## What is needed
Restate verbatim the span of lines below between the line with "(** C9: no source" and the line with "session_get t indian_api_url", including those two lines, and only that span.

──────

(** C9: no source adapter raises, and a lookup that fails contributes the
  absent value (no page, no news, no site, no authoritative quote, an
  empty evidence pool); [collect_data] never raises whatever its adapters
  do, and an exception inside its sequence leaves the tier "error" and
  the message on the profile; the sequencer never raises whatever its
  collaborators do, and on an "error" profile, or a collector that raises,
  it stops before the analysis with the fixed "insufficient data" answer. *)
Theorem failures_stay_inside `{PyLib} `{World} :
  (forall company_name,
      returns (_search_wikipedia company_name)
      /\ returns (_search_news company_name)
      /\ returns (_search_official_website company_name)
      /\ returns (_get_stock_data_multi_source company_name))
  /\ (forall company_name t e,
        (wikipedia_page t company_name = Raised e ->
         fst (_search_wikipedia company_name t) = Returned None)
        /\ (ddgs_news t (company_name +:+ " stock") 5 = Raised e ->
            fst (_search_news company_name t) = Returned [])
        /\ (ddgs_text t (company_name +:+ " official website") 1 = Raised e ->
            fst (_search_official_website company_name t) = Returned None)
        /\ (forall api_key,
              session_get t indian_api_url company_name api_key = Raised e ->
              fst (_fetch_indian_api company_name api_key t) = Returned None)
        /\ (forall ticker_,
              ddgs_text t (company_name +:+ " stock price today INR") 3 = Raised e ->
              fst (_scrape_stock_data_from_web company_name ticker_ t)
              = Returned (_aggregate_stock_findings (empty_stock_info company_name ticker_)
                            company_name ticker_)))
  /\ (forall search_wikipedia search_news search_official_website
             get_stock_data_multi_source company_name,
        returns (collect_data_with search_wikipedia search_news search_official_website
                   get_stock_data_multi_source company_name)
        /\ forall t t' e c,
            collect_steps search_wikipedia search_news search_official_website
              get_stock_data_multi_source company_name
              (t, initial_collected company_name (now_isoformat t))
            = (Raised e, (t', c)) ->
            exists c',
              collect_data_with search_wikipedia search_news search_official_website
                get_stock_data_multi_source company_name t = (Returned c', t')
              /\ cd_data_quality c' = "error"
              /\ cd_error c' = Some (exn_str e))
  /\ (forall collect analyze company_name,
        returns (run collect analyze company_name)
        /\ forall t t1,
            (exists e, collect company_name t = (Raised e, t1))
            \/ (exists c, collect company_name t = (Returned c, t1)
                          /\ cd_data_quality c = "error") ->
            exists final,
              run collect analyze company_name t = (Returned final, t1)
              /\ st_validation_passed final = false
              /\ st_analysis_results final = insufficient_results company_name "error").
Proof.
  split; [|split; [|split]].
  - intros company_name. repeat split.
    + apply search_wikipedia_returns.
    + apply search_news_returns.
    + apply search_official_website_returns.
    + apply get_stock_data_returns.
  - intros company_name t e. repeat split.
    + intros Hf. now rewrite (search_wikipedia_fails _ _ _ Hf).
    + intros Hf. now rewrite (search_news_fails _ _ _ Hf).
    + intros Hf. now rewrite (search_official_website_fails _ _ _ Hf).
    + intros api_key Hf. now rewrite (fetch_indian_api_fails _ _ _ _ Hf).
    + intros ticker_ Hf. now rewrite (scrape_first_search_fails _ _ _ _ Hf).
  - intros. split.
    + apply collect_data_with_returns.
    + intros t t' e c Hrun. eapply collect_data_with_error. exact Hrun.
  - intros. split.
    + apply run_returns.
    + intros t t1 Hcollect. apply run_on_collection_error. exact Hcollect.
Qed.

──────

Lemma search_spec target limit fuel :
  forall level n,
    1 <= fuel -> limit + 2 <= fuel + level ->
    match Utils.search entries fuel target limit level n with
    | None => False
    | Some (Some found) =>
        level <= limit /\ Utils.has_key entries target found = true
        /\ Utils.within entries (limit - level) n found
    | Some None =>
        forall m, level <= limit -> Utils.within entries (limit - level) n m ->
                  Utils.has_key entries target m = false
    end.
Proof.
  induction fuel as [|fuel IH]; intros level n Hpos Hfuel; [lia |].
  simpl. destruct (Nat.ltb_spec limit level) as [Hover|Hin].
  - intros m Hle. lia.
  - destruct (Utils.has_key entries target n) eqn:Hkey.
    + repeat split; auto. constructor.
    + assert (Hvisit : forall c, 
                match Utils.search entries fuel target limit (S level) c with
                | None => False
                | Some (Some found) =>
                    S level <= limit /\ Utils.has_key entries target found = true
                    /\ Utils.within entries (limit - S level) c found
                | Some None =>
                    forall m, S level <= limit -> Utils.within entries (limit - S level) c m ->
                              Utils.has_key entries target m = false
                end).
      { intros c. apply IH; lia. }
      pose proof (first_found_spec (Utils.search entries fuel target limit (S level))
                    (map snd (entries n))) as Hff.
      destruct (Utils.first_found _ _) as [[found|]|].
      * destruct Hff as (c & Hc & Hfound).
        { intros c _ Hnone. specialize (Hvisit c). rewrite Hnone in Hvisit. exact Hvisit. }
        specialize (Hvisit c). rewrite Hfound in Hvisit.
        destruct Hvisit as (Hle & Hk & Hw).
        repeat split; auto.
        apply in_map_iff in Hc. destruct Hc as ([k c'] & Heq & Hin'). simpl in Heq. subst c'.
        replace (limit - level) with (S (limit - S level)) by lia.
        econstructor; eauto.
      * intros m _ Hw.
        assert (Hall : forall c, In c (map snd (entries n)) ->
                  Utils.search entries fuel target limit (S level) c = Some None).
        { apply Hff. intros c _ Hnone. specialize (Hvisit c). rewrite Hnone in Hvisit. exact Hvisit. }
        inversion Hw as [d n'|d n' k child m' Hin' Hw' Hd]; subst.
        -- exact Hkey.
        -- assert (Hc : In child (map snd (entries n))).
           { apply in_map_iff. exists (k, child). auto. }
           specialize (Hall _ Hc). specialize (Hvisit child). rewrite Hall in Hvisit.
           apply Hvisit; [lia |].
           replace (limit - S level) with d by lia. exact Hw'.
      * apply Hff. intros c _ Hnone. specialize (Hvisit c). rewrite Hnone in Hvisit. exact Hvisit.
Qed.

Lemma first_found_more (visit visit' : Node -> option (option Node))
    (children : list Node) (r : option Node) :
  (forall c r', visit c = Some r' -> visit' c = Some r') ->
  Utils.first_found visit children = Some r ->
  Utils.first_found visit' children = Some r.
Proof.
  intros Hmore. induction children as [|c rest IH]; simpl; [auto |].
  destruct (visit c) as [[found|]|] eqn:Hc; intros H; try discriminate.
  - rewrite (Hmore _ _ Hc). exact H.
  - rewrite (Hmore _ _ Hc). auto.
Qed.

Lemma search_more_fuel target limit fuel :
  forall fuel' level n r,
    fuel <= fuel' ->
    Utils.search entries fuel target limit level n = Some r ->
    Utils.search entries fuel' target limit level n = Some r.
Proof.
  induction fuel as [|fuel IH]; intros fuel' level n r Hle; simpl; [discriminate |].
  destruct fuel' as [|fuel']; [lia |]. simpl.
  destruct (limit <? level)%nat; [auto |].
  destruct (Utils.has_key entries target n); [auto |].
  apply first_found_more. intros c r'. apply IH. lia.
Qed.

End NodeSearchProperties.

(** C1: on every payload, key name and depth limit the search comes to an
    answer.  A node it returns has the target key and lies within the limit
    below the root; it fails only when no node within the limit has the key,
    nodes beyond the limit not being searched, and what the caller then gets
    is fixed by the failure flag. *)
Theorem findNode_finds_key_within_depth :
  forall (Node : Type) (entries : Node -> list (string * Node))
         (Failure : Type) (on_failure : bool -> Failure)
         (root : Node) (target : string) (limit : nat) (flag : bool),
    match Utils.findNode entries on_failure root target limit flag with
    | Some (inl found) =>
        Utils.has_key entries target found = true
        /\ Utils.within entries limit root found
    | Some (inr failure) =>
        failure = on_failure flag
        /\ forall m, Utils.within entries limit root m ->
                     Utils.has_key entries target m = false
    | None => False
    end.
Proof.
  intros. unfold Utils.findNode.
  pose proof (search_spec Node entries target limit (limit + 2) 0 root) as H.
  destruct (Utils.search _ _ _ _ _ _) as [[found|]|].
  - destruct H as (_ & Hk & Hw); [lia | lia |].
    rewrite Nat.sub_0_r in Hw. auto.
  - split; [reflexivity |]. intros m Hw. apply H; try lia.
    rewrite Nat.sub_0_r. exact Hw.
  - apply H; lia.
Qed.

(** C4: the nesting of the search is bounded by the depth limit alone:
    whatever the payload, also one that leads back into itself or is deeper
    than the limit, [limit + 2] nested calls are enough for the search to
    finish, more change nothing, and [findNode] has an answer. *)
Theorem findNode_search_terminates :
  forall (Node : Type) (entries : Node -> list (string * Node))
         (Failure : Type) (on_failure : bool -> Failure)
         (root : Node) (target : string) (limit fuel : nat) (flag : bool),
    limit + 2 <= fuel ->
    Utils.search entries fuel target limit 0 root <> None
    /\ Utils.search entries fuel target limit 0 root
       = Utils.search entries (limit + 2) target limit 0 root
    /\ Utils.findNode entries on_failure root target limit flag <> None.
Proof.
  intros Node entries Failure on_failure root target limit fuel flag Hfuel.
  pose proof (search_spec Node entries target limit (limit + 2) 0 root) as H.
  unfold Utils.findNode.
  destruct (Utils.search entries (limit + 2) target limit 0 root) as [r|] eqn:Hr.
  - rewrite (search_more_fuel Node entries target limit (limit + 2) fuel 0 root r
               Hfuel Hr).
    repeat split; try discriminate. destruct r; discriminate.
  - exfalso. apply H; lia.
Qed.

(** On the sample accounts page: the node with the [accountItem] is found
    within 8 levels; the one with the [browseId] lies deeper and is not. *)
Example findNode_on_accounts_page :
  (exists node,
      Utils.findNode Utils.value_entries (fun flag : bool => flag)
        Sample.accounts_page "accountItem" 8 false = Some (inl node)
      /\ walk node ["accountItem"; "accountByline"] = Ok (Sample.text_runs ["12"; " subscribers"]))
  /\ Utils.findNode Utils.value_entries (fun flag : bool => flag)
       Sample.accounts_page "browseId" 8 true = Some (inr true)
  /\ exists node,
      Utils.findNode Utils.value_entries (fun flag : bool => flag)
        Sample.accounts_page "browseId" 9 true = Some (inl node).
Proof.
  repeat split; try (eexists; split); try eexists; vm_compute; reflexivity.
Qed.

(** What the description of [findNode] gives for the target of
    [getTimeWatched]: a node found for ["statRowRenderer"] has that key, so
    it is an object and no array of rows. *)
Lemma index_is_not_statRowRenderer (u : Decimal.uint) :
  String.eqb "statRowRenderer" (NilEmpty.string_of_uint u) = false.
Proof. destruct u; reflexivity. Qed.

──────

## Solution to the problem
(** C9: no source adapter raises, and a lookup that fails contributes the
  absent value (no page, no news, no site, no authoritative quote, an
  empty evidence pool); [collect_data] never raises whatever its adapters
  do, and an exception inside its sequence leaves the tier "error" and
  the message on the profile; the sequencer never raises whatever its
  collaborators do, and on an "error" profile, or a collector that raises,
  it stops before the analysis with the fixed "insufficient data" answer. *)
Theorem failures_stay_inside `{PyLib} `{World} :
  (forall company_name,
      returns (_search_wikipedia company_name)
      /\ returns (_search_news company_name)
      /\ returns (_search_official_website company_name)
      /\ returns (_get_stock_data_multi_source company_name))
  /\ (forall company_name t e,
        (wikipedia_page t company_name = Raised e ->
         fst (_search_wikipedia company_name t) = Returned None)
        /\ (ddgs_news t (company_name +:+ " stock") 5 = Raised e ->
            fst (_search_news company_name t) = Returned [])
        /\ (ddgs_text t (company_name +:+ " official website") 1 = Raised e ->
            fst (_search_official_website company_name t) = Returned None)
        /\ (forall api_key,
              session_get t indian_api_url company_name api_key = Raised e ->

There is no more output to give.